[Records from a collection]
____
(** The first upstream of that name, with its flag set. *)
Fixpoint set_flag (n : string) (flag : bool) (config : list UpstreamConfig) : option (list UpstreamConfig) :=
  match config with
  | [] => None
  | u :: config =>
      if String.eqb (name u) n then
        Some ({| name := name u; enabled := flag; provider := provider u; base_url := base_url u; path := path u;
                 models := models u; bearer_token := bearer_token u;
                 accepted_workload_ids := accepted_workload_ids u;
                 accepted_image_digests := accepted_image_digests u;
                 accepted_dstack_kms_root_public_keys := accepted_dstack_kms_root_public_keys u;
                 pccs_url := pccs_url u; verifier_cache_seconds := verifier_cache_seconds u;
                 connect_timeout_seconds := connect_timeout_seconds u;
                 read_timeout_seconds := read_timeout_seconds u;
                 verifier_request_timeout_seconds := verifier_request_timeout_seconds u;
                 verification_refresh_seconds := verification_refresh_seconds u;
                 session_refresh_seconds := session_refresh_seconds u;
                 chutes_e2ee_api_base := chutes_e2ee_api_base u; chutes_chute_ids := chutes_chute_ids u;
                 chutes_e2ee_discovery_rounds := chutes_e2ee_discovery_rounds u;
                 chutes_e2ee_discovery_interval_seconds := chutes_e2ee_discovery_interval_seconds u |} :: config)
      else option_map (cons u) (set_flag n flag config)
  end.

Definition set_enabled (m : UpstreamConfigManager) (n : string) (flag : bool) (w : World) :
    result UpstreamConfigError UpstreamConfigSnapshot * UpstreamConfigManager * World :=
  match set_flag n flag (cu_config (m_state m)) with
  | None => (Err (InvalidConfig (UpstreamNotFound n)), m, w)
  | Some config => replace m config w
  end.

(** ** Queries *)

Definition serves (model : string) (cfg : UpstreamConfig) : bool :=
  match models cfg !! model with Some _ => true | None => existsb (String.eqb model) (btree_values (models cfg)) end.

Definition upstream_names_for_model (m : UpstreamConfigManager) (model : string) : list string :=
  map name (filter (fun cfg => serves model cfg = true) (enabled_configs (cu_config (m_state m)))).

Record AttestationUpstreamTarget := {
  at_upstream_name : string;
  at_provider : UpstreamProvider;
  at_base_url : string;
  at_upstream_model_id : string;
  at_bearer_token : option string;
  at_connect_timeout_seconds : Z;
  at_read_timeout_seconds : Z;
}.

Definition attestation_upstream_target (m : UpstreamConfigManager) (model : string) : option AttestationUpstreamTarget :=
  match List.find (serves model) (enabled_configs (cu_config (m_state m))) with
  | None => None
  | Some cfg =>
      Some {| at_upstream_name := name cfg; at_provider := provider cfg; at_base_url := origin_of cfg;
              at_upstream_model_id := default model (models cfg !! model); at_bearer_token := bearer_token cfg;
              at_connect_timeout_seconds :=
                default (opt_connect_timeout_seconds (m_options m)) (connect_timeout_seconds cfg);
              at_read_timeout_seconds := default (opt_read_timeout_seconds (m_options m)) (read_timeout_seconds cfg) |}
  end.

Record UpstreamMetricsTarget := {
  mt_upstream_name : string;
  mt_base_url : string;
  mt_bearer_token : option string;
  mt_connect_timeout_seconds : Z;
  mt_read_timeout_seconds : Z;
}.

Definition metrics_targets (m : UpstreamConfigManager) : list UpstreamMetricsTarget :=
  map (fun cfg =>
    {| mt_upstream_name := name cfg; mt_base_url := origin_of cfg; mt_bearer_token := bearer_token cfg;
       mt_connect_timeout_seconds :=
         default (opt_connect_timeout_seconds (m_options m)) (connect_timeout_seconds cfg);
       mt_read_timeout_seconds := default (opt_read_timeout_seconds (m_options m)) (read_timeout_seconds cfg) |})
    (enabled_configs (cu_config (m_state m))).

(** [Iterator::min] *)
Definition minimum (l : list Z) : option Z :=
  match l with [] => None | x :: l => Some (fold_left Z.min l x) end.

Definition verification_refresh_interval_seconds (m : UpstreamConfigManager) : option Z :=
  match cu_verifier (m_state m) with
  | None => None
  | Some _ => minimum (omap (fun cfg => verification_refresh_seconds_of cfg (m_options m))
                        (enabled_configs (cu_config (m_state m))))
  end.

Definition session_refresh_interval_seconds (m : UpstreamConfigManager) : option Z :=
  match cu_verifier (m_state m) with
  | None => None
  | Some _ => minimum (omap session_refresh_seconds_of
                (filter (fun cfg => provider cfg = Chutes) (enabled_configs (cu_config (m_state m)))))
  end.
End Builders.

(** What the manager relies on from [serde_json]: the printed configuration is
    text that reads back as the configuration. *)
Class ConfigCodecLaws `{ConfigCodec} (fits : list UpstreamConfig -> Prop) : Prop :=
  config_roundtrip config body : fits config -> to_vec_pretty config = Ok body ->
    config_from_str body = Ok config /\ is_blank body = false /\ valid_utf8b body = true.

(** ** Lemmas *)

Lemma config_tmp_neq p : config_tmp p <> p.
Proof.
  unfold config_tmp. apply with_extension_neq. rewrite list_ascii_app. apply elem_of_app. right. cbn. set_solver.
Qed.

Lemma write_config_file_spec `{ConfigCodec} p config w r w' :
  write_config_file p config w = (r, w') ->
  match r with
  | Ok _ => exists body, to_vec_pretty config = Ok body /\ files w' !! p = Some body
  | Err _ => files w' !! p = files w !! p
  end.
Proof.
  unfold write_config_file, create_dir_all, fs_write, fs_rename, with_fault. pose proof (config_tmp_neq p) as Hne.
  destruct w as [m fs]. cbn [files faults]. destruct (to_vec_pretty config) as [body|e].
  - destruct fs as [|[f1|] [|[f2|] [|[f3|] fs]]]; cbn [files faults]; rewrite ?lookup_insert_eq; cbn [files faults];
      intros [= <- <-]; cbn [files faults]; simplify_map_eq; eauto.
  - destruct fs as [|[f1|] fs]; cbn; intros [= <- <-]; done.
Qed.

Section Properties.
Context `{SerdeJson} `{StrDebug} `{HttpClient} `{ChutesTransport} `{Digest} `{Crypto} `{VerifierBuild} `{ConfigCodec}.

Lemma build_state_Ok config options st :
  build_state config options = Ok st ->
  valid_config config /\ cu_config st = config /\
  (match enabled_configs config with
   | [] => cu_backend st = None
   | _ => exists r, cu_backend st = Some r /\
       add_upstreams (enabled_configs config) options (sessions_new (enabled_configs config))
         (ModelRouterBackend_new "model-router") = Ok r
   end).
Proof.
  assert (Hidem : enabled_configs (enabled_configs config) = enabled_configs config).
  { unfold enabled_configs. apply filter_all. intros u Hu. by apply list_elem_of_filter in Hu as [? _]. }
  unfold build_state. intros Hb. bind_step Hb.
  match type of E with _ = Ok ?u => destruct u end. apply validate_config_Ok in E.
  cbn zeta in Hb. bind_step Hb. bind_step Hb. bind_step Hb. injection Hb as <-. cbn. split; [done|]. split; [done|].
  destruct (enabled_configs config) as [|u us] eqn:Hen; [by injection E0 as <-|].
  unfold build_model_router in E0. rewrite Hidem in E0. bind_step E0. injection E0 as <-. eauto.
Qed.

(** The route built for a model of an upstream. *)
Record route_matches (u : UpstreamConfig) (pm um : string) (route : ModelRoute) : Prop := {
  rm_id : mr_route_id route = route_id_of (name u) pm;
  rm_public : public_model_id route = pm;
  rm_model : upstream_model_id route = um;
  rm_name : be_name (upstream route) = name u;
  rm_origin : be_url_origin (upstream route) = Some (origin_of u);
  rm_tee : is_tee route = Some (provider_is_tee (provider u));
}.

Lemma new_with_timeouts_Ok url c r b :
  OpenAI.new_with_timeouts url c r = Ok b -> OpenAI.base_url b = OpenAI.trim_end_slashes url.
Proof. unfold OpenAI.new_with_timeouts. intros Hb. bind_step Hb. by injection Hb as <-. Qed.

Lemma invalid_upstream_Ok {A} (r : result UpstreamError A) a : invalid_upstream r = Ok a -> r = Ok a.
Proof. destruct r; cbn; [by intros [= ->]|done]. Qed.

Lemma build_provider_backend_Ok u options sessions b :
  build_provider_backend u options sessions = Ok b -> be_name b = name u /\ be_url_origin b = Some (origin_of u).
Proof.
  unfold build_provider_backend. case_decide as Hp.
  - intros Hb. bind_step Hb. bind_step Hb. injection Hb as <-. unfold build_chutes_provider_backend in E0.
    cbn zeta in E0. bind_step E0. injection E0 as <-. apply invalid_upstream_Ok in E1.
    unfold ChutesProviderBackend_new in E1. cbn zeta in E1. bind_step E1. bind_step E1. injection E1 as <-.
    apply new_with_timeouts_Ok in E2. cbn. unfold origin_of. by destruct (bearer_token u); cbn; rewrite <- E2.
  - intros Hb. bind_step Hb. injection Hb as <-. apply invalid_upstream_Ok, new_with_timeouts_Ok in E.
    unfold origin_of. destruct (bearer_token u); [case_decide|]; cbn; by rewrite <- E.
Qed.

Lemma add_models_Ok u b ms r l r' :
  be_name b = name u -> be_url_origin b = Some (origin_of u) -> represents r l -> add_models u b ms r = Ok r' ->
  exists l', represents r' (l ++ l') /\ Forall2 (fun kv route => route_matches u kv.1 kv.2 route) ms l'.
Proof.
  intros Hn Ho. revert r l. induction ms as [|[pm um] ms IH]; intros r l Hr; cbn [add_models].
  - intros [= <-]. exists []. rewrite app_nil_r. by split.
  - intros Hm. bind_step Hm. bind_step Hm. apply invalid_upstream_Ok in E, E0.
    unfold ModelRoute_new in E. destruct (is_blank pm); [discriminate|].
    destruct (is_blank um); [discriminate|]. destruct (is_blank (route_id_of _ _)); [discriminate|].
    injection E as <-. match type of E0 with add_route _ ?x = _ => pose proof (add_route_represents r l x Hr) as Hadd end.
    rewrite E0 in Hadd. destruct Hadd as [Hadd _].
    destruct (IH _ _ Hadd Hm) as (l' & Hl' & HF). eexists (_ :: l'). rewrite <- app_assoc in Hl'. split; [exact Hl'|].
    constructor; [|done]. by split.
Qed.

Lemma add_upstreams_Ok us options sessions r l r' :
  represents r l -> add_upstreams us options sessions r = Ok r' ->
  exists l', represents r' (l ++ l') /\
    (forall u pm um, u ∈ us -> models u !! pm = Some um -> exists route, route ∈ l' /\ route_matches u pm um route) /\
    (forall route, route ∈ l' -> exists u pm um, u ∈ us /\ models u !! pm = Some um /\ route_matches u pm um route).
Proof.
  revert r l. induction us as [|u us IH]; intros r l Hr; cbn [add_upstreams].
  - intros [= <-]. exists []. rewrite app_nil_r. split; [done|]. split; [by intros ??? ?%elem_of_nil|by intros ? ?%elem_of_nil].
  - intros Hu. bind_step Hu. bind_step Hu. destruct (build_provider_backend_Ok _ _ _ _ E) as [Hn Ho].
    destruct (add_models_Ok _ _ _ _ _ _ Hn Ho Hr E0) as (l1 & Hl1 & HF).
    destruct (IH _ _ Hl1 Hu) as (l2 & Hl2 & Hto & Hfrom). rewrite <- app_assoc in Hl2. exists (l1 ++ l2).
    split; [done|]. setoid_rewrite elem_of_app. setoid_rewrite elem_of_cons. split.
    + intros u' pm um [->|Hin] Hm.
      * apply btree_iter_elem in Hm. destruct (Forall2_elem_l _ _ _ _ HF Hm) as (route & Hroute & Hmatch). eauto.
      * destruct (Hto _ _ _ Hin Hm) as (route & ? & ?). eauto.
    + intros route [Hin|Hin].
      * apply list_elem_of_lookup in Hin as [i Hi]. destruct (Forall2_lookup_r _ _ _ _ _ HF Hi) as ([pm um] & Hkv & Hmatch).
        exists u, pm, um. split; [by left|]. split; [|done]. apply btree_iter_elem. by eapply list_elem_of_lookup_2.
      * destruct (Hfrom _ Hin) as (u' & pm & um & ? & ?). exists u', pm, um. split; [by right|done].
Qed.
____
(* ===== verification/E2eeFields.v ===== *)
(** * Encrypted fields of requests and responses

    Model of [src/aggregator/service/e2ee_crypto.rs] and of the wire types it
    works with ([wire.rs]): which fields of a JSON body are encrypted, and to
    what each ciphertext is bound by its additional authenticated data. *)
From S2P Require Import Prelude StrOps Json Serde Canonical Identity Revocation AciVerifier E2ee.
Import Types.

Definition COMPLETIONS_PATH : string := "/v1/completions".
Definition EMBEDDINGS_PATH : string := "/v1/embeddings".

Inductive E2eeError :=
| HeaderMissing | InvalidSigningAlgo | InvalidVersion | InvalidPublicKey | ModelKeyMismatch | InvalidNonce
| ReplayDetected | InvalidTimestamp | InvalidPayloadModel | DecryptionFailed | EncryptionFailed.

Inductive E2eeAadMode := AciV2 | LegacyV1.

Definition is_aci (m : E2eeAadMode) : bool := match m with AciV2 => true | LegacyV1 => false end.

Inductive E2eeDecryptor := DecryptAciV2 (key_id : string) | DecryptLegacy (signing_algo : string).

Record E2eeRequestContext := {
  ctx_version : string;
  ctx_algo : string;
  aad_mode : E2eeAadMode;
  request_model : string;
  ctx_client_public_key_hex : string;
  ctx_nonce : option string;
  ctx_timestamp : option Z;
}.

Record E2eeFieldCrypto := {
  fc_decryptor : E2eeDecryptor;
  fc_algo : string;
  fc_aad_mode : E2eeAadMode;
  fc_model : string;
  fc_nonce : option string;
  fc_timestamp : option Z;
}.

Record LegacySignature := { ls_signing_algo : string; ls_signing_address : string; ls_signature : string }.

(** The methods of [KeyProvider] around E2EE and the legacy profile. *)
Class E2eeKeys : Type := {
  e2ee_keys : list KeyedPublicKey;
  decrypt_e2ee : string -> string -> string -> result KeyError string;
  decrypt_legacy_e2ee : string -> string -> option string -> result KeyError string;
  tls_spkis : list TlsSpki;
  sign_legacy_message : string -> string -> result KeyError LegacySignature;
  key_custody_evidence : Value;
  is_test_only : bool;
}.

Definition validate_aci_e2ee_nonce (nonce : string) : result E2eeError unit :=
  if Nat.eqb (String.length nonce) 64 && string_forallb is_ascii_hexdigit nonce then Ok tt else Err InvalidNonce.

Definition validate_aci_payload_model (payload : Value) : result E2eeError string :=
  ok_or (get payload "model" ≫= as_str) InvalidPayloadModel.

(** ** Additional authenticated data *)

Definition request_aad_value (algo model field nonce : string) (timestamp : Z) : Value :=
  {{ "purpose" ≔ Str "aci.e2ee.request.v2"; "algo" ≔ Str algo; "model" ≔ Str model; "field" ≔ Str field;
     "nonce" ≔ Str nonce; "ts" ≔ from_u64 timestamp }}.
____
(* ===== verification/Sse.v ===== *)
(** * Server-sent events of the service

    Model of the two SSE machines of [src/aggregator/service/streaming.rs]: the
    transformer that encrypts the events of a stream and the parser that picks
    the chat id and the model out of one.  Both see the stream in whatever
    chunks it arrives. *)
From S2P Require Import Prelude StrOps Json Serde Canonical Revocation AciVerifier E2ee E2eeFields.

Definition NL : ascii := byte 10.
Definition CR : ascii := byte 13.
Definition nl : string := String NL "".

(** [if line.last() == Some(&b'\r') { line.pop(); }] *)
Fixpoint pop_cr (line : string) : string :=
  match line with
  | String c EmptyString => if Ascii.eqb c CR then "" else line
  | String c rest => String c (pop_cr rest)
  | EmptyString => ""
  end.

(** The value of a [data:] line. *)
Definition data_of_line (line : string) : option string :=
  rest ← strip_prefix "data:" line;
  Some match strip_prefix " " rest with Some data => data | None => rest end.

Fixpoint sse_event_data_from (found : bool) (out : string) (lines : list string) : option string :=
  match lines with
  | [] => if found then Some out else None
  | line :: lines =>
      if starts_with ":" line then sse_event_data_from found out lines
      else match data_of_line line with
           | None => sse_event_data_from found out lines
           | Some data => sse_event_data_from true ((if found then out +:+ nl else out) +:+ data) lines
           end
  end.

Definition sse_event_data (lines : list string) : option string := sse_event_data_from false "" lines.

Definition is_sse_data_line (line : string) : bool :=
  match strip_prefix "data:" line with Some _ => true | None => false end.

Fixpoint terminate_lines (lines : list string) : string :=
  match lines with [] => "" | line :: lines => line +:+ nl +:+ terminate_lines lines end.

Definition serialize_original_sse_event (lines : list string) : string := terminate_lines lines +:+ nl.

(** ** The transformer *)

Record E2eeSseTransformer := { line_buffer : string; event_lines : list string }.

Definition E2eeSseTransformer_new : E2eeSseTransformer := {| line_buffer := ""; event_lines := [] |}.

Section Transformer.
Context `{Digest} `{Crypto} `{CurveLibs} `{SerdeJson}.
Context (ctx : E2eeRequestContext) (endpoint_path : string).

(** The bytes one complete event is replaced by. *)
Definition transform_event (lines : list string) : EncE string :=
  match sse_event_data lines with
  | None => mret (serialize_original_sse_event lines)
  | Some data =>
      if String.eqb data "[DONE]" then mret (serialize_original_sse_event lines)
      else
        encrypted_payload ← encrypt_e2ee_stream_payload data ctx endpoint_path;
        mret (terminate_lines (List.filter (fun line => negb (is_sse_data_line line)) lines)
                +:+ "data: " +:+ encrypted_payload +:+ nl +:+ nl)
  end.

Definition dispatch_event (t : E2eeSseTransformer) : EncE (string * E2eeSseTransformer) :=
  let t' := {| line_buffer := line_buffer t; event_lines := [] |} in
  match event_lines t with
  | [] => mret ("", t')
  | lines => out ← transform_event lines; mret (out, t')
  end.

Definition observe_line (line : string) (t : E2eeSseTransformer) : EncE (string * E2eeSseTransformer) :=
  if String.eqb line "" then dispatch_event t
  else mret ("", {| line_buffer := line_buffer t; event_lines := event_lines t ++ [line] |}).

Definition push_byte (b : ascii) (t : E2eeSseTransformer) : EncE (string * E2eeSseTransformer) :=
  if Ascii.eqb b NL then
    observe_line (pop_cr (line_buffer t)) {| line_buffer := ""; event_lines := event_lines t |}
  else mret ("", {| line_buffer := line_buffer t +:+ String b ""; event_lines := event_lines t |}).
____
### Exercise goal
Your task is to restate, word for word, only those lines above that fall between the line holding "(** The first" and the line holding "chutes_e2ee_discovery_rounds := chutes_e2ee_discovery_rounds", inclusive.

### Response box
(** The first upstream of that name, with its flag set. *)
Fixpoint set_flag (n : string) (flag : bool) (config : list UpstreamConfig) : option (list UpstreamConfig) :=
  match config with
  | [] => None
  | u :: config =>
      if String.eqb (name u) n then
        Some ({| name := name u; enabled := flag; provider := provider u; base_url := base_url u; path := path u;
                 models := models u; bearer_token := bearer_token u;
                 accepted_workload_ids := accepted_workload_ids u;
                 accepted_image_digests := accepted_image_digests u;
                 accepted_dstack_kms_root_public_keys := accepted_dstack_kms_root_public_keys u;
                 pccs_url := pccs_url u; verifier_cache_seconds := verifier_cache_seconds u;
                 connect_timeout_seconds := connect_timeout_seconds u;
                 read_timeout_seconds := read_timeout_seconds u;
                 verifier_request_timeout_seconds := verifier_request_timeout_seconds u;
                 verification_refresh_seconds := verification_refresh_seconds u;
                 session_refresh_seconds := session_refresh_seconds u;
                 chutes_e2ee_api_base := chutes_e2ee_api_base u; chutes_chute_ids := chutes_chute_ids u;
                 chutes_e2ee_discovery_rounds := chutes_e2ee_discovery_rounds u;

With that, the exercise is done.